The station is at-grade with two side platforms connected via skyway and hosts two exits; exit 1 is at grade and faces north towards Zhongyang North Road, while exit 2 is located at the southern end of the skyway and leads into Beitou Depot via a bridge. The washrooms are inside the entrance area.

==History==
This station was opened temporarily as Shenyunhui Station (省運會車站), a TRA railway station, from October 25 to 31, 1954 for the national sports day event held at Fu Hsing Kang College.
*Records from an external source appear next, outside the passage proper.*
(** *** All variants *)

Definition calculate_hash (self : TransactionVariant) (chain_id : Felt) (query_only : bool) : outcome Felt :=
  match self with
  | DeclareV0 tx => declare_hash_v0 tx chain_id query_only
  | DeclareV1 tx => declare_hash_v1 tx chain_id query_only
  | DeclareV2 tx => declare_hash_v2 tx chain_id query_only
  | DeclareV3 tx => declare_hash_v3 tx chain_id query_only
  | DeployV0 tx => deploy_hash_v0 tx chain_id query_only
  | DeployV1 tx => deploy_hash_v1 tx chain_id query_only
  | DeployAccountV1 tx => deploy_account_hash_v1 tx chain_id query_only
  | DeployAccountV3 tx => deploy_account_hash_v3 tx chain_id query_only
  | InvokeV0 tx => invoke_hash_v0 tx chain_id query_only
  | InvokeV1 tx => invoke_hash_v1 tx chain_id query_only
  | InvokeV3 tx => invoke_hash_v3 tx chain_id query_only
  | L1Handler tx => l1_handler_hash tx chain_id
  end.

Definition calculate_legacy_hash (self : TransactionVariant) (chain_id : Felt) : outcome (option Felt) :=
  match self with
  | DeployV0 tx => let! hash := deploy_legacy_hash_v0 tx chain_id in Ret (Some hash)
  | DeployV1 tx => let! hash := deploy_legacy_hash_v1 tx chain_id in Ret (Some hash)
  | InvokeV0 tx => let! hash := invoke_legacy_hash_v0 tx chain_id in Ret (Some hash)
  | L1Handler tx => let! hash := l1_handler_legacy_hash tx chain_id in Ret (Some hash)
  | _ => Ret None
  end.

Definition verify_variant_hash (self : TransactionVariant) (chain_id expected : Felt) : outcome bool :=
  let! hash := calculate_hash self chain_id false in
  if felt_eqb expected hash then Ret true
  else
    let! legacy := calculate_legacy_hash self chain_id in
    if match legacy with Some hash => felt_eqb expected hash | None => false end then Ret true
    else match self with
         | L1Handler l1_handler =>
             let! hash := l1_handler_v07_hash l1_handler chain_id in
             if felt_eqb expected hash then Ret true else Ret false
         | _ => Ret false
         end.

Definition verify_hash (self : Transaction) (chain_id : Felt) : outcome bool := verify_variant_hash (variant self) chain_id (hash self).

(** ** Addresses *)

(** The derived order of byte arrays. *)
Fixpoint bytes_leb (a b : list Z) : bool :=
  match a, b with
  | [], _ => true
  | _ :: _, [] => false
  | x :: a, y :: b => (x <? y) || ((x =? y) && bytes_leb a b)
  end.

Definition MAX_CONTRACT_ADDRESS : Felt :=
  Eval vm_compute in
    match from_hex_str (bytes_of_string "0x7ffffffffffffffffffffffffffffffffffffffffffffffffffffffffffff00") with
    | Ok f => f
    | Err _ => FELT_ZERO
    end.

(** [ContractAddress::new_or_panic] *)
Definition address_or_panic (hash : Felt) : outcome Felt := if has_more_than_251_bits hash then Panic else Ret hash.

Definition deployed_contract_address (constructor_calldata : list Felt) (contract_address_salt class_hash : Felt) : outcome Felt :=
  let! constructor_calldata_hash := hash_chain tables constructor_calldata in
  let! prefix := unwrap_result (felt_from_be_slice (bytes_of_string "STARKNET_CONTRACT_ADDRESS")) in
  let! contract_address :=
    hash_chain tables [prefix; FELT_ZERO; contract_address_salt; class_hash; constructor_calldata_hash] in
  let! contract_address :=
    if bytes_leb MAX_CONTRACT_ADDRESS contract_address then felt_sub contract_address MAX_CONTRACT_ADDRESS
    else Ret contract_address in
  address_or_panic contract_address.

Definition calculate_contract_address (self : TransactionVariant) : outcome TransactionVariant :=
  match self with
  | DeployV0 tx =>
      let! a := deployed_contract_address (p0_constructor_calldata tx) (p0_contract_address_salt tx) (p0_class_hash tx) in
      Ret (DeployV0 (MkDeployV0 (p0_class_hash tx) a (p0_contract_address_salt tx) (p0_constructor_calldata tx)))
  | DeployV1 tx =>
      let! a := deployed_contract_address (p1_constructor_calldata tx) (p1_contract_address_salt tx) (p1_class_hash tx) in
      Ret (DeployV1 (MkDeployV1 (p1_class_hash tx) a (p1_contract_address_salt tx) (p1_constructor_calldata tx)))
  | DeployAccountV1 tx =>
      let! a := deployed_contract_address (a1_constructor_calldata tx) (a1_contract_address_salt tx) (a1_class_hash tx) in
      Ret (DeployAccountV1 (MkDeployAccountV1 a (a1_max_fee tx) (a1_signature tx) (a1_nonce tx) (a1_contract_address_salt tx)
        (a1_constructor_calldata tx) (a1_class_hash tx)))
  | DeployAccountV3 tx =>
      let! a := deployed_contract_address (a3_constructor_calldata tx) (a3_contract_address_salt tx) (a3_class_hash tx) in
      Ret (DeployAccountV3 (MkDeployAccountV3 a (a3_signature tx) (a3_nonce tx) (a3_nonce_mode tx) (a3_fee_mode tx)
        (a3_resource_bounds tx) (a3_tip tx) (a3_paymaster_data tx) (a3_contract_address_salt tx) (a3_constructor_calldata tx)
        (a3_class_hash tx)))
  | _ => Ret self
  end.

Definition sender_address (self : TransactionVariant) : Felt :=
  match self with
  | DeclareV0 tx | DeclareV1 tx => d1_sender_address tx
  | DeclareV2 tx => d2_sender_address tx
  | DeclareV3 tx => d3_sender_address tx
  | DeployV0 tx => p0_contract_address tx
  | DeployV1 tx => p1_contract_address tx
  | DeployAccountV1 tx => a1_contract_address tx
  | DeployAccountV3 tx => a3_contract_address tx
  | InvokeV0 tx => i0_sender_address tx
  | InvokeV1 tx => i1_sender_address tx
  | InvokeV3 tx => i3_sender_address tx
  | L1Handler tx => lh_contract_address tx
  end.

(** ** Messages from L1 *)

(** [Keccak256], of the sha3 package. *)
Context (keccak : list Z -> list Z).

(** What is hashed, from the calldata split into its head and the rest. *)
Definition message_bytes (self : L1HandlerTransaction) (from_address : Felt) (payload : list Felt) : list Z :=
  felt_to_be_bytes from_address ++ felt_to_be_bytes (lh_contract_address self) ++ felt_to_be_bytes (lh_nonce self) ++
  felt_to_be_bytes (lh_entry_point_selector self) ++ repeat 0 24 ++ to_be 8 (Z.of_nat (length payload)) ++
  flat_map felt_to_be_bytes payload.

Definition calculate_message_hash (self : L1HandlerTransaction) : list Z :=
  match lh_calldata self with
  | [] => repeat 0 32
  | from_address :: payload => keccak (message_bytes self from_address payload)
  end.
End Code.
The metro station was opened on March 28, 1997.

==Station layout==
| 2F | Connecting level | Entrance/exit, skyway for platform connection |
Street level
Concourse (to Platform 1)
Entrance/exit, lobby, information desk, automatic ticket dispensing machines, one-way faregates Restrooms
Side platform, doors will open on the right
| Platform 1 | ← Tamsui–Xinyi line toward Tamsui (R24 Zhongyi) |
| Platform 2 | → Tamsui–Xinyi line toward Xiangshan (R22 Beitou)→ |
Side platform, doors will open on the right

== First and last train timings ==
The first and last train timings at Fuxinggang station are as follows:

| Destination | First train |  | Last train |
| Mon − Fri | Sat − Sun and P.H. | Daily |
Tamsui–Xinyi line;
| R28 Tamsui | 06:06 | 06:06 | 01:03 |
| R01guangci/fengtian palace station | 06:02 | 06:02 | 00:12 |

==Trivia==
The only pedestrian bridge over the tracks of Beitou Depot is located beyond exit 2 of the station with no other access, necessitating travelling through the station (and paying a NT$20 fare if not already in the station) for transit.